OTTAWA — Harvard University microbiology student Indumathi Prakash was just seven years old when a tick bite near her home in Massachusetts gave her Lyme disease and left her to spend most of her childhood battling rheumatoid arthritis.
Now Prakash, 21, is working with a Queen’s University professor, although virtually, on a rapid test that will diagnose the bacterium that causes Lyme disease in ticks in just a few hours.
If successful, the test will open the door to better and faster treatment for the rapidly expanding disease.
“I really wanted to do something to prevent the same thing from happening to someone else so that’s kind of why I got interested in tick-borne disease in general,” said Prakash, in a phone interview from Cambridge, Mass.
Lyme disease has been around in Canada since the 1980s. Warmer winters over the last decade have allowed ticks, and the pathogens they often carry, to flourish in ways they never did before.
In some parts of Canada, including much of Nova Scotia, eastern Ontario and the Lake of the Woods region near Kenora, Ont., one-third to one-half of the deer ticks trapped test positive for borrelia burgdorferi, the bacterium that causes Lyme disease.
Since Lyme disease can often be prevented if antibiotics are started within 24 hours of the bite, doctors routinely give people with tick bites antibiotics before it’s clear the bacteria is present.
Ticks can be tested, but it often takes at least two days to get results. If antibiotics aren’t started for more than three days after the tick bite, they likely won’t stop the infection. It is still treatable but it’s more difficult, sometimes needing four weeks of intravenous antibiotics.
Symptoms typically include fever, joint pain, and headaches. The bacteria can also get into the central nervous system resulting in meningitis, encephalitis, facial palsies and spinal column nerve issues.
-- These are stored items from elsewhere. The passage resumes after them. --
(** C7.  With a run mode that is none of the five, the worker sends no
    definition at all (the [default:] of the switch reports the mode and
    leaves the status as it was), has the spectrum validated, and starts the
    acquisition, which completes. *)
Theorem invalid_run_mode_starts_undefined :
  requests (turn session_invalid_mode)
  = ["GetAnalyzerParameterValue:Name=NumNonEnergyChannels"; "ClearSpectrum";
     "ValidateSpectrum"; "ClearSpectrum"; "Start"; "GetAcquisitionStatus";
     "GetAcquisitionStatus"; "GetSpectrumDataInfo:Name=OrdinateRange";
     "GetAcquisitionData:FromIndex=0:ToIndex=1"] /\
  existsb is_start (requests (turn session_invalid_mode)) = true /\
  existsb is_define (requests (turn session_invalid_mode)) = false /\
  final_state (turn session_invalid_mode)
  = (Some ADStatusIdle, Some "Acquisition complete") /\
  final_spectrum (turn session_invalid_mode) = Some [5; 5].
Proof. vm_compute. repeat split; reflexivity. Qed.

(** * Further facts about the driver *)

(** ** The text helpers *)

Lemma append_nil_l (s : string) : "" +:+ s = s.
Proof. reflexivity. Qed.

Lemma append_cons c (a b : string) : String c a +:+ b = String c (a +:+ b).
Proof. reflexivity. Qed.

Ltac sapp := rewrite ?append_cons, ?append_nil_l.

Lemma append_nil_r (s : string) : s +:+ "" = s.
Proof. induction s as [| c s IH]; sapp; [reflexivity | by rewrite IH]. Qed.

Lemma append_assoc (a b c : string) : (a +:+ b) +:+ c = a +:+ (b +:+ c).
Proof. induction a as [| x a IH]; sapp; [reflexivity | by rewrite IH]. Qed.

Lemma rev_string_spec (s acc : string) :
  rev_string s acc = rev_string s "" +:+ acc.
Proof.
  revert acc. induction s as [| c s IH]; intros acc; simpl; [reflexivity |].
  rewrite (IH (String c acc)), (IH (String c "")), append_assoc. reflexivity.
Qed.

Lemma rev_string_app (a b : string) :
  rev_string (a +:+ b) "" = rev_string b "" +:+ rev_string a "".
Proof.
  induction a as [| c a IH]; sapp; simpl.
  - by rewrite append_nil_r.
  - rewrite (rev_string_spec (a +:+ b)), (rev_string_spec a), IH, append_assoc.
    reflexivity.
Qed.

Lemma rev_string_involutive (s : string) :
  rev_string (rev_string s "") "" = s.
Proof.
  induction s as [| c s IH]; simpl; [reflexivity |].
  rewrite (rev_string_spec s), rev_string_app, IH. reflexivity.
Qed.

Lemma all_in_app search a b :
  all_in search (a +:+ b) = all_in search a && all_in search b.
Proof.
  induction a as [| c a IH]; sapp; simpl; [reflexivity |].
  by rewrite IH, andb_assoc.
Qed.

Lemma all_in_rev search s : all_in search (rev_string s "") = all_in search s.
Proof.
  induction s as [| c s IH]; simpl; [reflexivity |].
  rewrite rev_string_spec, all_in_app, IH. simpl.
  rewrite andb_true_r. apply andb_comm.
Qed.

(** [find_first_not_of]: what is dropped is in [search], what is left does
    not begin in [search]. *)
Lemma drop_leading_split search s :
  exists pre, s = pre +:+ drop_leading search s /\
    all_in search pre = true /\
    head_in search (drop_leading search s) = false.
Proof.
  induction s as [| c s (pre & E & Hp & Hh)]; simpl.
  - exists "". by repeat split.
  - destruct (mem_char c search) eqn:Hc.
    + exists (String c pre). sapp. simpl. rewrite Hc, Hp. by rewrite <- E.
    + exists "". simpl. by rewrite Hc.
Qed.

Lemma drop_leading_clean search s :
  head_in search s = false -> drop_leading search s = s.
Proof. destruct s as [| c s]; simpl; [done |]. by intros ->. Qed.

Lemma head_in_prefix search a b :
  head_in search (a +:+ b) = false -> a = "" \/ head_in search a = false.
Proof. destruct a as [| c a]; sapp; simpl; [by left | by right]. Qed.

(** X1.  [cleanString] removes a run of [search] characters from the front
    and one from the back, and nothing else: the text is the result between
    two runs of [search] characters, the result neither begins nor ends with
    a [search] character, and cleaning it again changes nothing. *)
Theorem cleanString_strips_both_ends (search str : string) :
  (exists pre suf,
     str = pre +:+ cleanString_with search str +:+ suf /\
     all_in search pre = true /\ all_in search suf = true) /\
  head_in search (cleanString_with search str) = false /\
  head_in search (rev_string (cleanString_with search str) "") = false /\
  cleanString_with search (cleanString_with search str)
    = cleanString_with search str.
Proof.
  unfold cleanString_with.
  destruct (drop_leading_split search str) as (pre & E1 & Hpre & Hh1).
  set (s1 := drop_leading search str) in *.
  destruct (drop_leading_split search (rev_string s1 "")) as (p2 & E2 & Hp2 & Hh2).
  set (s2 := drop_leading search (rev_string s1 "")) in *.
  assert (s1 = rev_string s2 "" +:+ rev_string p2 "") as E3.
  { rewrite <- (rev_string_involutive s1), E2. apply rev_string_app. }
  assert (head_in search (rev_string s2 "") = false) as Hh3.
  { rewrite E3 in Hh1. destruct (head_in_prefix _ _ _ Hh1) as [-> | H]; done. }
  repeat apply conj.
  - exists pre, (rev_string p2 ""). split; [by rewrite <- E3 |].
    split; [exact Hpre | by rewrite all_in_rev].
  - exact Hh3.
  - by rewrite rev_string_involutive.
  - rewrite (drop_leading_clean search (rev_string s2 "") Hh3).
    rewrite rev_string_involutive.
    by rewrite (drop_leading_clean search s2 Hh2).
Qed.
Many times the skin around the tick bite develops a rash in the shape of a bull’s eye.
In 2009, fewer than 150 people were diagnosed with Lyme disease in Canada. In 2019, the most recent year statistics are available, that number soared to 2,636.
Dr. Robert Colautti is an evolutionary biology professor who runs a lab at Queen’s University in Kingston, Ont., where students use technology to solve ecological challenges. Tick-borne illnesses, including Lyme disease, are among his priorities.
Prakash is working with Colautti’s lab for 12 weeks this summer through a Mitacs Globalink internship. Normally the programs’ interns would travel to Canada in person. Due to COVID-19 and ongoing border restrictions, Prakash and the other 1,000 interns are connecting only virtually with the 54 universities involved.
It has not stopped Prakash and Colautti from making progress on her rapid tick-testing device.
“We’ve come up with a few designs and I think the next step that we’re trying to do now is we’re trying to 3D print it, and then test it,” she said.
The device is a small box that can trap a tick, sometimes as small as 0.3 cm, and then use a tiny syringe to extract DNA. The DNA is then sequenced with a rapid-testing device, and the results are compared in a database of known tick-borne pathogens.
Colautti said they’re not only looking for the bacteria behind Lyme disease but all sorts of bacteria ticks are known to carry.
Prakash’s family had never heard of Lyme disease when she was infected 14 years ago. High fevers and headaches were mistaken as migraines, and doctors were stymied for some time. The infection ultimately got into her joints and caused rheumatoid arthritis, leaving her with a limp.
“That lasted for like six years,” said Prakash. “I had to go to physical therapy during that time, and I just felt like it affected my life a lot.”
Colautti and Prakash both say one of the biggest benefits to a successful rapid test could be reducing antibiotic resistance that can happen when antibiotics are prescribed unnecessarily.